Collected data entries
(** The list field in validatorAgent.ts. *)
Lemma TS_list_field P raw t dp v issues :
  dp_isList dp = true ->
  TS.validateDataPoint P raw t dp = Ok (v, issues) ->
  exists kept,
    v = VArr kept
    /\ Forall (fun v => isNullish v = false) kept
    /\ (forall items, raw !! dp_id dp = Some (VArr items) ->
          List.length kept <= List.length items)
    /\ Forall noCount issues
    /\ (kept = [] -> TS.isOptional dp = false ->
        In (issueOn (dp_id dp) "Required item is missing, null, or empty after validation."
              (VArr [])) issues).
Proof.
  intros Hl. destruct (reconcile_list raw dp Hl) as [items0 [i1 [Hrec [Hn1 [Harr [Hwrap Hnone]]]]]].
  unfold TS.validateDataPoint. rewrite Hl, Hrec. unfoldR.
  destruct (TS.cleanItems P t (dp_id dp) (JsString.toLowerCase (dp_type dp)) items0)
    as [[cleaned i2]|e] eqn:Hclean; [|discriminate].
  destruct (TS_cleanItems_spec P t _ _ items0 cleaned i2 Hclean) as [Hc Hn2].
  destruct (kept_spec items0 cleaned Hc) as [Hsame [Hnn [Hlen Hempty]]].
  rewrite <- Hsame. set (kept := List.filter isNotNull cleaned) in *.
  assert (Hquiet :
    ((0 <? List.length items0)%nat && (List.length kept =? 0)%nat = true ->
     TS.notEveryNullish raw (dp_id dp) = Ok false)).
  { intros H. apply andb_true_iff in H as [Hpos Hzero].
    apply Nat.ltb_lt in Hpos. apply Nat.eqb_eq in Hzero.
    assert (Hk : kept = []) by (destruct kept; [reflexivity|discriminate]).
    apply Hempty in Hk. unfold TS.notEveryNullish, getProp.
    destruct (raw !! dp_id dp) as [x|] eqn:Hraw.
    - destruct (isArray x) eqn:Ha.
      + destruct x; try discriminate. destruct (Harr items eq_refl) as [-> _].
        now rewrite Hk.
      + destruct (Hwrap x eq_refl Ha) as [[_ ->]|[Hx ->]].
        * simpl in Hpos. lia.
        * simpl in Hk. rewrite Hx in Hk. discriminate.
    - destruct (Hnone eq_refl) as [-> _]. simpl in Hpos. lia. }
  assert (Hstep :
    (if (0 <? List.length items0)%nat && (List.length kept =? 0)%nat
     then match TS.notEveryNullish raw (dp_id dp) with
          | Ok b =>
              if b then
                Ok (VArr kept,
                    i2 ++ [mkIssue (dp_id dp) "List empty after validation/cleaning." None
                             (Some (List.length items0))])
              else Ok (VArr kept, i2)
          | Throw m => Throw m
          end
     else Ok (VArr kept, i2)) = Ok (VArr kept, i2)).
  { destruct ((0 <? List.length items0)%nat && (List.length kept =? 0)%nat) eqn:Hc0;
      [|reflexivity]. now rewrite (Hquiet eq_refl). }
  rewrite Hstep. intros [= <- <-].
  exists kept. split; [reflexivity|]. split; [exact Hnn|]. split; [|split].
  - intros items Hraw. now destruct (Harr items Hraw) as [-> _].
  - apply List.Forall_app. split; [exact Hn1|]. apply List.Forall_app. split; [exact Hn2|].
    destruct (negb (TS.isOptional dp) && _);
      [apply List.Forall_cons; [reflexivity|apply List.Forall_nil] | apply List.Forall_nil].
  - intros -> Hopt. rewrite Hopt. simpl. apply in_or_app. right. apply in_or_app. right.
    now left.
Qed.

Lemma In_concat_map {A B : Type} (f : A -> list B) (l : list A) (a : A) (b : B) :
  In a l -> In b (f a) -> In b (concat (List.map f l)).
Proof.
  intros Ha Hb. apply in_concat. exists (f a). split; [|exact Hb].
  apply in_map_iff. now exists a.
Qed.

Lemma Forall2_In_left {A B : Type} (R : A -> B -> Prop) (l : list A) (l' : list B) (a : A) :
  Forall2 R l l' -> In a l -> exists b, In b l' /\ R a b.
Proof.
  induction 1 as [|x y l l' Hxy _ IH]; simpl; [easy|].
  intros [->|Hin].
  - exists y. split; [now left|exact Hxy].
  - destruct (IH Hin) as [b [Hb Hab]]. exists b. split; [now right|exact Hab].
Qed.

Definition tagsField (notes : option string) : DataPoint :=
  mkDataPoint "tags" "string" true notes.

Definition nullTags : gmap string JsVal := {[ "tags" := VArr [VNull; VUndefined] ]}.




Example JS_emptied_list_has_count_issue :
  JS.validateData RefPlatform.platform (Some nullTags)
    (Some (mkPlan (Some [tagsField None]) None))
  = Ok (mkResult {[ "tags" := VArr [] ]}
          [mkIssue "tags" "List empty after validation/cleaning." None (Some 2)] None None).
Proof. vm_compute. reflexivity. Qed.

End ListFacts.

(* ===================================================================== *)
(** * White-space normalisation is idempotent *)
(* ===================================================================== *)

Module NormalizeFacts.

Import JsString.

(** The string does not begin with white space. *)
Definition startsClean (s : string) : bool :=
  match s with
  | EmptyString => true
  | String c _ => negb (isSpace c)
  end.

(** The string does not end with white space. *)
Fixpoint endsClean (s : string) : bool :=
  match s with
  | EmptyString => true
  | String c EmptyString => negb (isSpace c)
  | String _ r => endsClean r
  end.

(** The string holds no white space. *)
Fixpoint noSpace (s : string) : bool :=
  match s with
  | EmptyString => true
  | String c r => negb (isSpace c) && noSpace r
  end.

Lemma trimStart_startsClean s : startsClean (trimStart s) = true.
Proof.
  induction s as [|c s IH]; simpl; [reflexivity|].
  destruct (isSpace c) eqn:E; [exact IH|]. simpl. now rewrite E.
Qed.

Lemma trimStart_fix s : startsClean s = true -> trimStart s = s.
Proof.
  destruct s as [|c s]; simpl; [reflexivity|].
  intros H. apply negb_true_iff in H. now rewrite H.
Qed.

Lemma trimEnd_startsClean s : startsClean s = true -> startsClean (trimEnd s) = true.
Proof.
  destruct s as [|c s]; simpl; [reflexivity|]. intros H.
  destruct (trimEnd s); simpl; [|exact H].
  apply negb_true_iff in H. rewrite H. simpl. now rewrite H.
Qed.

Lemma trimEnd_endsClean s : endsClean (trimEnd s) = true.
Proof.
  induction s as [|c s IH]; simpl; [reflexivity|].
  destruct (trimEnd s) as [|d r] eqn:E.
  - destruct (isSpace c) eqn:Ec; simpl; [reflexivity|now rewrite Ec].
  - exact IH.
Qed.

Lemma trimEnd_fix s : endsClean s = true -> trimEnd s = s.
Proof.
  induction s as [|c s IH]; simpl; [reflexivity|].
  destruct s as [|d r].
  - simpl. intros H. apply negb_true_iff in H. now rewrite H.
  - intros H. rewrite (IH H). reflexivity.
Qed.

Lemma space_isSpace : isSpace space = true.
Proof. reflexivity. Qed.

(** Collapsing again changes nothing. *)
Lemma collapseFrom_idem s :
  (forall b, collapseFrom false (collapseFrom b s) = collapseFrom b s)
  /\ collapseFrom true (collapseFrom true s) = collapseFrom true s.
Proof.
  induction s as [|c s [IH1 IH2]]; simpl; [now split|].
  destruct (isSpace c) eqn:E; split.
  - intros [|]; [apply IH1|]. simpl. now rewrite IH2.
  - exact IH2.
  - intros b. simpl. rewrite E. now rewrite IH1.
  - simpl. rewrite E. now rewrite IH1.
Qed.

Lemma collapse_startsClean s :
  startsClean s = true -> startsClean (collapseFrom false s) = true.
Proof.
  destruct s as [|c s]; simpl; [reflexivity|]. intros H.
  apply negb_true_iff in H. rewrite H. simpl. now rewrite H.
Qed.

Lemma endsClean_cons c t : t <> EmptyString -> endsClean (String c t) = endsClean t.
Proof. destruct t; [contradiction|reflexivity]. Qed.

Lemma collapseFrom_cons b c t :
  collapseFrom b (String c t)
  = if isSpace c
    then (if b then collapseFrom true t else String space (collapseFrom true t))
    else String c (collapseFrom false t).
Proof. reflexivity. Qed.

(** Collapsing keeps a clean end, and something of a string that has one. *)
Lemma collapse_endsClean s :
  endsClean s = true ->
  forall b, endsClean (collapseFrom b s) = true
            /\ (s <> EmptyString -> collapseFrom b s <> EmptyString).
Proof.
  induction s as [|c s IH]; [now split|].
  destruct s as [|d r].
  - simpl. intros H b. apply negb_true_iff in H. rewrite H. simpl. rewrite H.
    split; [reflexivity|discriminate].
  - intros H b. rewrite endsClean_cons in H by discriminate. specialize (IH H).
    remember (String d r) as u eqn:Hu.
    assert (Hne : u <> EmptyString) by (rewrite Hu; discriminate).
    rewrite collapseFrom_cons.
    destruct (isSpace c) eqn:E; [destruct b|].
    + destruct (IH true) as [H1 H2]. split; [exact H1|]. intros _. now apply H2.
    + destruct (IH true) as [H1 H2]. split; [|discriminate].
      rewrite endsClean_cons; [exact H1|now apply H2].
    + destruct (IH false) as [H1 H2]. split; [|discriminate].
      rewrite endsClean_cons; [exact H1|now apply H2].
Qed.
(** * Von Mises sampler: a shallow embedding of [sampleVonMisesMex.c]

    The file embeds the two functions of the MEX source,
    [sample] (ratio-of-uniforms rejection sampling, Barabesi 1995) and
    [mexFunction] (argument validation and output allocation), and proves
    the properties the specification states about them.

    Numbers.  A C [double] is modelled by the type [double] below: a real
    number of Rocq's [R], or one of the three IEEE-754 special values
    (plus infinity, minus infinity, not-a-number).  Arithmetic on finite
    values is exact: no rounding, no overflow, one zero (the positive
    one), and a decimal literal such as [1.3] or [M_PI] denotes the
    number it is written for.  The special values follow the tables of
    IEEE-754 and of C Annex F, so that a division by zero, a logarithm of
    zero or a comparison with a NaN behaves in the model the way it does
    in the compiled program.

    Effects.  The pseudo-random generator of the C library is a parameter:
    a state type with [srand] and [rand] passing the state explicitly.
    The [while (true)] loop is followed for a number of passes given as
    fuel; the predicate [accepts_eventually] says of a generator state
    that the loop entered there reaches its [break].

    Layout.  The model of [double]; the functions of the source, in the
    order of the source; the wording of the specification and a few
    concrete generators; then the properties, the claims of the
    specification being the theorems marked with their identifier, and
    their instances on concrete generators.  Statements about values are
    statements of the exact arithmetic; where a property of the program
    depends on the rounding of a [double] it is left out. *)

From Stdlib Require Import Reals Lra Lia ZArith List Bool.
From stdpp Require Import base list.

Local Open Scope R_scope.

(** ** The [double] model *)

Inductive double : Type :=
  | Fin (r : R)
  | PInf
  | NInf
  | NaN.

Definition Rltb (a b : R) : bool := if Rlt_dec a b then true else false.
Definition Rleb (a b : R) : bool := if Rle_dec a b then true else false.

(** Integer part of a real, rounding toward zero (the C conversion rule). *)
Definition Rtrunc (r : R) : Z :=
  if Rle_dec 0 r then Zfloor r else Zceil r.

(** The mathematical two-argument arctangent: the angle of the point
    [(x, y)], principal value. *)
Definition atan2R (y x : R) : R :=
  if Rlt_dec 0 x then atan (y / x)
  else if Rlt_dec x 0 then
         (if Rlt_dec y 0 then atan (y / x) - PI else atan (y / x) + PI)
  else if Rlt_dec 0 y then PI / 2
  else if Rlt_dec y 0 then - (PI / 2)
  else 0.

Module Double.

(** The infinity that a nonzero finite [r] turns into when it is
    multiplied by plus infinity or divided by (positive) zero; a zero [r]
    gives NaN. *)
Definition signed_inf (r : R) : double :=
  if Rlt_dec 0 r then PInf else if Rlt_dec r 0 then NInf else NaN.

Definition of_int (z : Z) : double := Fin (IZR z).

Definition INT_MAX : Z := 2147483647.
Definition INT_MIN : Z := -2147483648.

(** [(int) x]: defined only when the integral part is representable
    (C11 6.3.1.4); [None] stands for undefined behaviour. *)
Definition to_int (x : double) : option Z :=
  match x with
  | Fin r =>
      let z := Rtrunc r in
      if (Z.leb INT_MIN z && Z.leb z INT_MAX)%bool then Some z else None
  | _ => None
  end.

Definition neg (x : double) : double :=
  match x with
  | Fin r => Fin (- r)
  | PInf => NInf
  | NInf => PInf
  | NaN => NaN
  end.

Definition add (x y : double) : double :=
  match x, y with
  | Fin a, Fin b => Fin (a + b)
  | NaN, _ | _, NaN => NaN
  | PInf, NInf | NInf, PInf => NaN
  | PInf, _ | _, PInf => PInf
  | NInf, _ | _, NInf => NInf
  end.

Definition sub (x y : double) : double := add x (neg y).

Definition mul (x y : double) : double :=
  match x, y with
  | Fin a, Fin b => Fin (a * b)
  | NaN, _ | _, NaN => NaN
  | Fin a, PInf | PInf, Fin a => signed_inf a
  | Fin a, NInf | NInf, Fin a => signed_inf (- a)
  | PInf, PInf | NInf, NInf => PInf
  | PInf, NInf | NInf, PInf => NInf
  end.

Definition div (x y : double) : double :=
  match x, y with
  | Fin a, Fin b => if Req_dec_T b 0 then signed_inf a else Fin (a / b)
  | NaN, _ | _, NaN => NaN
  | Fin _, _ => Fin 0
  | PInf, Fin b => if Rlt_dec b 0 then NInf else PInf
  | NInf, Fin b => if Rlt_dec b 0 then PInf else NInf
  | _, _ => NaN
  end.

(** [x < y], [x > y], [x <= y]: false as soon as one side is a NaN. *)
Definition lt (x y : double) : bool :=
  match x, y with
  | Fin a, Fin b => Rltb a b
  | NaN, _ | _, NaN => false
  | _, NInf => false
  | PInf, _ => false
  | _, _ => true
  end.

Definition gt (x y : double) : bool := lt y x.

Definition le (x y : double) : bool :=
  match x, y with
  | Fin a, Fin b => Rleb a b
  | NaN, _ | _, NaN => false
  | NInf, _ => true
  | _, PInf => true
  | _, _ => false
  end.

Definition fabs (x : double) : double :=
  match x with
  | Fin r => Fin (Rabs r)
  | PInf | NInf => PInf
  | NaN => NaN
  end.

Definition sqrt (x : double) : double :=
  match x with
  | Fin r => if Rlt_dec r 0 then NaN else Fin (R_sqrt.sqrt r)
  | PInf => PInf
  | NInf | NaN => NaN
  end.

Definition exp (x : double) : double :=
  match x with
  | Fin r => Fin (Rtrigo_def.exp r)
  | PInf => PInf
  | NInf => Fin 0
  | NaN => NaN
  end.

Definition log (x : double) : double :=
  match x with
  | Fin r =>
      if Rlt_dec 0 r then Fin (ln r)
      else if Rlt_dec r 0 then NaN else NInf
  | PInf => PInf
  | NInf | NaN => NaN
  end.

Definition cos (x : double) : double :=
  match x with Fin r => Fin (Rtrigo_def.cos r) | _ => NaN end.

Definition sin (x : double) : double :=
  match x with Fin r => Fin (Rtrigo_def.sin r) | _ => NaN end.

(** [pow (x, n)] for an exponent that is a natural number, the only use
    the source makes of [pow] ([pow (angle, 2)]). *)
Fixpoint pow (x : double) (n : nat) : double :=
  match n with
  | O => Fin 1
  | S n' => mul x (pow x n')
  end.

(** [atan2 (y, x)], special values as in C Annex F.10.1.4. *)
Definition atan2 (y x : double) : double :=
  match y, x with
  | Fin b, Fin a => Fin (atan2R b a)
  | NaN, _ | _, NaN => NaN
  | Fin _, PInf => Fin 0
  | Fin b, NInf => if Rlt_dec b 0 then Fin (- PI) else Fin PI
  | PInf, Fin _ => Fin (PI / 2)
  | NInf, Fin _ => Fin (- (PI / 2))
  | PInf, PInf => Fin (PI / 4)
  | PInf, NInf => Fin (3 * PI / 4)
  | NInf, PInf => Fin (- (PI / 4))
  | NInf, NInf => Fin (- (3 * PI / 4))
  end.

Definition M_PI : double := Fin PI.

End Double.

Coercion Fin : R >-> double.

Declare Scope double_scope.
Delimit Scope double_scope with D.
Bind Scope double_scope with double.
Infix "+" := Double.add : double_scope.
Infix "-" := Double.sub : double_scope.
Infix "*" := Double.mul : double_scope.
Infix "/" := Double.div : double_scope.
Notation "- x" := (Double.neg x) : double_scope.
Infix "<?" := Double.lt : double_scope.
Infix ">?" := Double.gt : double_scope.
Infix "<=?" := Double.le : double_scope.

(** ** [sample]: the sampling parameter (source lines 56-62) *)

Definition samplingParameter (kappa : double) : double :=
  if (kappa >? Fin 1.3)%D
  then (Fin 1 / Double.sqrt kappa)%D
  else (Double.M_PI * Double.exp (- kappa))%D.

◆ **DESCRIPTION OF THE TASK**
Please reproduce, exactly as written, the lines of the records from the first line through the one containing "now rewrite Hk.".

◆ **ANSWER AREA**
(** The list field in validatorAgent.ts. *)
Lemma TS_list_field P raw t dp v issues :
  dp_isList dp = true ->
  TS.validateDataPoint P raw t dp = Ok (v, issues) ->
  exists kept,
    v = VArr kept
    /\ Forall (fun v => isNullish v = false) kept
    /\ (forall items, raw !! dp_id dp = Some (VArr items) ->
          List.length kept <= List.length items)
    /\ Forall noCount issues
    /\ (kept = [] -> TS.isOptional dp = false ->
        In (issueOn (dp_id dp) "Required item is missing, null, or empty after validation."
              (VArr [])) issues).
Proof.
  intros Hl. destruct (reconcile_list raw dp Hl) as [items0 [i1 [Hrec [Hn1 [Harr [Hwrap Hnone]]]]]].
  unfold TS.validateDataPoint. rewrite Hl, Hrec. unfoldR.
  destruct (TS.cleanItems P t (dp_id dp) (JsString.toLowerCase (dp_type dp)) items0)
    as [[cleaned i2]|e] eqn:Hclean; [|discriminate].
  destruct (TS_cleanItems_spec P t _ _ items0 cleaned i2 Hclean) as [Hc Hn2].
  destruct (kept_spec items0 cleaned Hc) as [Hsame [Hnn [Hlen Hempty]]].
  rewrite <- Hsame. set (kept := List.filter isNotNull cleaned) in *.
  assert (Hquiet :
    ((0 <? List.length items0)%nat && (List.length kept =? 0)%nat = true ->
     TS.notEveryNullish raw (dp_id dp) = Ok false)).
  { intros H. apply andb_true_iff in H as [Hpos Hzero].
    apply Nat.ltb_lt in Hpos. apply Nat.eqb_eq in Hzero.
    assert (Hk : kept = []) by (destruct kept; [reflexivity|discriminate]).
    apply Hempty in Hk. unfold TS.notEveryNullish, getProp.
    destruct (raw !! dp_id dp) as [x|] eqn:Hraw.
    - destruct (isArray x) eqn:Ha.
      + destruct x; try discriminate. destruct (Harr items eq_refl) as [-> _].
        now rewrite Hk.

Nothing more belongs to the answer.